Problem to work on:
Could you work out how many lines in the material below hold the word "notc"? Give only the number in reply.

Data for the task:
(** config_host.c:107-152 *)
Definition conf_endian_flags : stmt :=
  t <- token_get_str "TARGET_ENDIANESS";;
  match t with
  | Some t => block [
      Elif [
        (test (t =? "BIG")%string, [
          token_set 116 "ENDIAN_LDFLAGS" "-EB";
          Elif [
            (isset "CONFIG_CPU_XSCALE" ||| isset "CONFIG_CPU_ARM926T", [
              token_set 118 "ENDIAN_CFLAGS" "-mbig-endian" ]);
            (isset "CONFIG_CPU_MIPS32" ||| isset "CONFIG_CPU_LX4189", [
              IfElse (isset "CONFIG_RG_OS_VXWORKS") [
                token_set 122 "ENDIAN_CFLAGS" "-EB" ] [
                token_set 124 "ENDIAN_CFLAGS" "-meb" ] ]);
            (isset "CONFIG_SIBYTE_SB1250", [
              token_set 127 "ENDIAN_CFLAGS" "-meb" ]) ]
          [ token_set 129 "ENDIAN_CFLAGS" "-mbig-endian" ] ]);
        (test (t =? "LITTLE")%string, [
          If (notc (isset "CONFIG_M386") &&& isset "CONFIG_RG_OS_LINUX_24") [
            token_set 134 "ENDIAN_LDFLAGS" "-EL" ];
          Elif [
            (isset "CONFIG_CPU_XSCALE" ||| isset "CONFIG_CPU_ARM926T", [
              token_set 136 "ENDIAN_CFLAGS" "-mlittle-endian" ]);
            (isset "CONFIG_CPU_MIPS32", [
              IfElse (isset "CONFIG_RG_OS_VXWORKS") [
                token_set 140 "ENDIAN_CFLAGS" "-EL" ] [
                token_set 142 "ENDIAN_CFLAGS" "-mel" ] ]);
            (notc (isset "CONFIG_M386") &&& isset "CONFIG_RG_OS_LINUX_24", [
              token_set 147 "ENDIAN_CFLAGS" "-mlittle-endian" ]) ]
          [] ]) ]
      [ fails "Illegal TARGET_ENDIANESS" ] ]
  | None => fails "Can't find TARGET_ENDIANESS"
  end.

(** config_host.c:154-162 *)
Definition conf_toolchain (g : statics) : M statics :=
  root <- catprintf "/usr/local/openrg" [] (TOOLCHAIN_ROOT g);;
  set_printf 158 "TOOLCHAIN_ROOT" "%s" [Ptr root];;;
  token_set 159 "I386_TARGET_MACHINE" "i386-jungo-linux-gnu";;;
  set_printf 160 "I386_TOOLS_PREFIX" "%s/%s" [Ptr root; Get "I386_TARGET_MACHINE"];;;
  ret (set_TOOLCHAIN_ROOT root g).

(** config_host.c:164-258 *)
Definition conf_target_machine : stmt := block [
  If (notc (has_str "ARCH")) [fails "conf_target_machine: Error: ARCH not defined."];
  If (str_is "ARCH" "i386" ||| str_is "ARCH" "um") [
    set_copy CONFIG_HOST_C 175 "TARGET_MACHINE" "I386_TARGET_MACHINE" ];
  If (isset "CONFIG_BCM963XX" ||| isset "CONFIG_INCAIP") [
    IfElse (isset "CONFIG_RG_OS_LINUX_26") [
      token_set 180 "TARGET_MACHINE" "mipseb-broadcom-linux-uclibc" ] [
      token_set 182 "TARGET_MACHINE" "mipseb-jungo-linux-gnu" ] ];
  If (isset "CONFIG_BCM947XX" ||| isset "CONFIG_ADM5120_COMMON") [
    token_set 185 "TARGET_MACHINE" "mipsel-jungo-linux-gnu" ];
  If (isset "CONFIG_ARMNOMMU") [
    If (isset "CONFIG_RG_OS_LINUX") [
      token_set 189 "TARGET_MACHINE" "arm-jungo-linux-gnu" ];
    If (isset "CONFIG_RG_OS_VXWORKS") [
      token_set 191 "TARGET_MACHINE" "arm-little-coff" ] ];
  If (isset "CONFIG_SL2312_COMMON") [
    token_set 196 "TARGET_MACHINE" "arm_920t_le" ];
  If (isset "CONFIG_STRONGARM") [
    Elif [
      (notc (isset "CONFIG_RG_OLD_XSCALE_TOOLCHAIN"), [
        token_set 201 "TARGET_MACHINE" "armv5b-jungo-linux-gnu" ]);
      (strz_is "TARGET_ENDIANESS" "LITTLE", [
        fails "No little endian strong arm support yet" ]) ]
    [ token_set 207 "TARGET_MACHINE" "armv4b-hardhat-linux" ] ];
  If (isset "CONFIG_CX8620X" ||| isset "CONFIG_KS8695" ||| isset "CONFIG_ARCH_SOLOS") [
    token_set 213 "TARGET_MACHINE" "armv5l-jungo-linux-gnu" ];
  If (isset "CONFIG_COMCERTO") [
    token_set 218 "TARGET_MACHINE" "armv4l-jungo-linux-gnu";
    token_set 219 "TARGET_PREFIX" "armv5l-jungo-linux-gnu" ];
  If (isset "CONFIG_RG_OS_VXWORKS") [
    If (isset "CONFIG_I386_BOCHS") [
      token_set 225 "TARGET_MACHINE" "i386-aout" ];
    If (isset "CONFIG_ATHEROS_AR531X_MIPS") [
      token_set 227 "TARGET_MACHINE" "mips-elf" ];
    If (isset "CONFIG_TI_404_MIPS") [
      token_set 229 "TARGET_MACHINE" "mips-elf" ] ];
  If (isset "CONFIG_PPC") [
    token_set 232 "TARGET_MACHINE" "powerpc-jungo-linux-gnu" ];
  If (isset "CONFIG_INFINEON_TWINPASS") [
    token_set 235 "TARGET_MACHINE" "mips-linux-uclibc" ];
  If (isset "CONFIG_CPU_LX4189") [
    IfElse (isset "CONFIG_RG_OS_LINUX_26") [
      token_set 240 "TARGET_MACHINE" "mips-linux-uclibc" ] [
      token_set 243 "TARGET_MACHINE" "lx4189-kenati-linux";
      token_set 244 "TARGET_PREFIX" "lx4189-uclibc" ] ];
  If (isset "CONFIG_SIBYTE_SB1250") [
    Elif [
      (isset "CONFIG_RG_OS_LINUX_26", [
        token_set 251 "TARGET_MACHINE" "mips-jungo_sb1_soft-linux-gnu" ]);
      (isset "CONFIG_RG_OS_LINUX_24", [
        token_set 253 "TARGET_MACHINE" "mipseb-jungo-linux-gnu" ]) ]
    [] ];
  If (notc (has_str "TARGET_PREFIX")) [
    set_copy CONFIG_HOST_C 257 "TARGET_PREFIX" "TARGET_MACHINE" ] ].

(** config_host.c:260-339 *)
Definition NEEDED_PPC_TOOLCHAIN_VER : Z := 20060801.

Definition conf_tools_prefix (g : statics) : M statics :=
  p <- token_get_str "TOOLS_PREFIX";;
  p <- match p with
       | Some _ => ret p
       | None =>
           p <- gathers [
             CatIf (isset "CONFIG_ARMNOMMU" &&& isset "CONFIG_RG_OS_VXWORKS") [
               catprintf "%s/vx_%s" [Ptr (TOOLCHAIN_ROOT g); Get "ARCH"] ];
             CatIf (isset "CONFIG_STRONGARM" &&& isset "CONFIG_RG_OLD_XSCALE_TOOLCHAIN") [
               catprintf "%s/%s%s/" [Ptr (TOOLCHAIN_ROOT g); Get "ARCH"; Get "ENDIANESS_SUFFIX"] ];
             CatIf (isset "CONFIG_TI_404_MIPS" &&& isset "CONFIG_RG_OS_VXWORKS") [
               catprintf "%s/vx_%s_323" [Ptr (TOOLCHAIN_ROOT g); Get "ARCH"] ];
             CatIf (isset "CONFIG_ATHEROS_AR531X_MIPS" &&& isset "CONFIG_RG_OS_VXWORKS") [
               catprintf "%s/vx_%s_323" [Ptr (TOOLCHAIN_ROOT g); Get "ARCH"] ];
             CatIf (isset "CONFIG_I386_BOCHS" &&& isset "CONFIG_RG_OS_VXWORKS") [
               catprintf "%s/vx_%s" [Ptr (TOOLCHAIN_ROOT g); Get "ARCH"] ];
             CatIf (isset "CONFIG_CX8620X" ||| isset "CONFIG_COMCERTO" ||| isset "CONFIG_KS8695" |||
                    isset "CONFIG_ARCH_SOLOS") [
               catprintf "%s/%s-2" [Ptr (TOOLCHAIN_ROOT g); Get "TARGET_PREFIX"] ];
             CatIf (isset "CONFIG_INFINEON_TWINPASS") [
               catprintf "%s/%s-eb" [Ptr (TOOLCHAIN_ROOT g); Get "TARGET_PREFIX"] ];
             (fun p => CatIf (test (bool_decide (p = None))) [
               catprintf "%s/%s" [Ptr (TOOLCHAIN_ROOT g); Get "TARGET_PREFIX"] ] p) ] None;;
           set_printf 316 "TOOLS_PREFIX" "%s" [Ptr p];;;
           ret p
       end;;
  path <- token_get_str "TOOLS_PREFIX";;
  block [
    If (test (negb (from_option (stat h) false path))) [fails "Cannot find toolchain"];
    If (isset "CONFIG_PPC") [
      tc_ver <- sys_getf h "cat %s/version" [Get "TOOLS_PREFIX"];;
      If (test (atoi tc_ver.1 <? NEEDED_PPC_TOOLCHAIN_VER)) [
        fails "Installed powerpc toolchain version" ] ];
    set_printf 337 "CROSS_COMPILE" "%s/bin/%s-" [Get "TOOLS_PREFIX"; Get "TARGET_PREFIX"] ];;;
  ret (set_TOOLS_PREFIX p g).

Solved problem:
5